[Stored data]

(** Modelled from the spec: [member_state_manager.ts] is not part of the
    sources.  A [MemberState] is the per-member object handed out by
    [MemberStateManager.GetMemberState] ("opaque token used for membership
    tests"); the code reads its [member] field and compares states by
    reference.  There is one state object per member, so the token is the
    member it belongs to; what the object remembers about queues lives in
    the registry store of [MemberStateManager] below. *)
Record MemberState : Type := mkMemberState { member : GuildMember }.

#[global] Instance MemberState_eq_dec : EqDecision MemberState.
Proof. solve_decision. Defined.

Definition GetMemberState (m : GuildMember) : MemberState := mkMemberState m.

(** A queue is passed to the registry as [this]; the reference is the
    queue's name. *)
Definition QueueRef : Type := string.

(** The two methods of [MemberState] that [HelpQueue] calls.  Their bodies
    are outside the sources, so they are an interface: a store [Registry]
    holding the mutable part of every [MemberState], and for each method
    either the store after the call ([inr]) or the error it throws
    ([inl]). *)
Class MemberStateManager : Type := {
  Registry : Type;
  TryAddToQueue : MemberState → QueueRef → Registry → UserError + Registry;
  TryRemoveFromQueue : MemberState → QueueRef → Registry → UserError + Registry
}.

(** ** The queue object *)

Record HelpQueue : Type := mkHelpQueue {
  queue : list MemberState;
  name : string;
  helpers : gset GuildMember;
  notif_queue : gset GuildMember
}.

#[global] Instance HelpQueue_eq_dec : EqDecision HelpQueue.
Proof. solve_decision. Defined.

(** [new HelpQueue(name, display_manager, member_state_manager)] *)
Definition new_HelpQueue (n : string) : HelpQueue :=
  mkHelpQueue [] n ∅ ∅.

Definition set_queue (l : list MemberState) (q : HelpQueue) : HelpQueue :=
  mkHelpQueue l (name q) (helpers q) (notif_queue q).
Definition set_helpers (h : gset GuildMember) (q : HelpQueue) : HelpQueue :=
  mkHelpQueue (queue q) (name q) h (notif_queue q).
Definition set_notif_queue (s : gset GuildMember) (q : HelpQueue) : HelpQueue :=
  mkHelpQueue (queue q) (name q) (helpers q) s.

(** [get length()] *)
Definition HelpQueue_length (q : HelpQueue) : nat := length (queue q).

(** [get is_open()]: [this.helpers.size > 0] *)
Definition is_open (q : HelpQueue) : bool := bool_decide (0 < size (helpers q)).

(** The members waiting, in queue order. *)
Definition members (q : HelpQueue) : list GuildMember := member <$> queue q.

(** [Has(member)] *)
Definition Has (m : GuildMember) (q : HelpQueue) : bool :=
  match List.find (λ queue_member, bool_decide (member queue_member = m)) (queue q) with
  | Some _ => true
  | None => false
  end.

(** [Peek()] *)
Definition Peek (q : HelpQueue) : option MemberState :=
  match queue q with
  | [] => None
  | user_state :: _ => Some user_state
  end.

> Instructions to follow
Only the lines from the start of the data to the line holding "used for membership" are wanted; return them exactly, both ends included.

> Response area
(** Modelled from the spec: [member_state_manager.ts] is not part of the
    sources.  A [MemberState] is the per-member object handed out by
    [MemberStateManager.GetMemberState] ("opaque token used for membership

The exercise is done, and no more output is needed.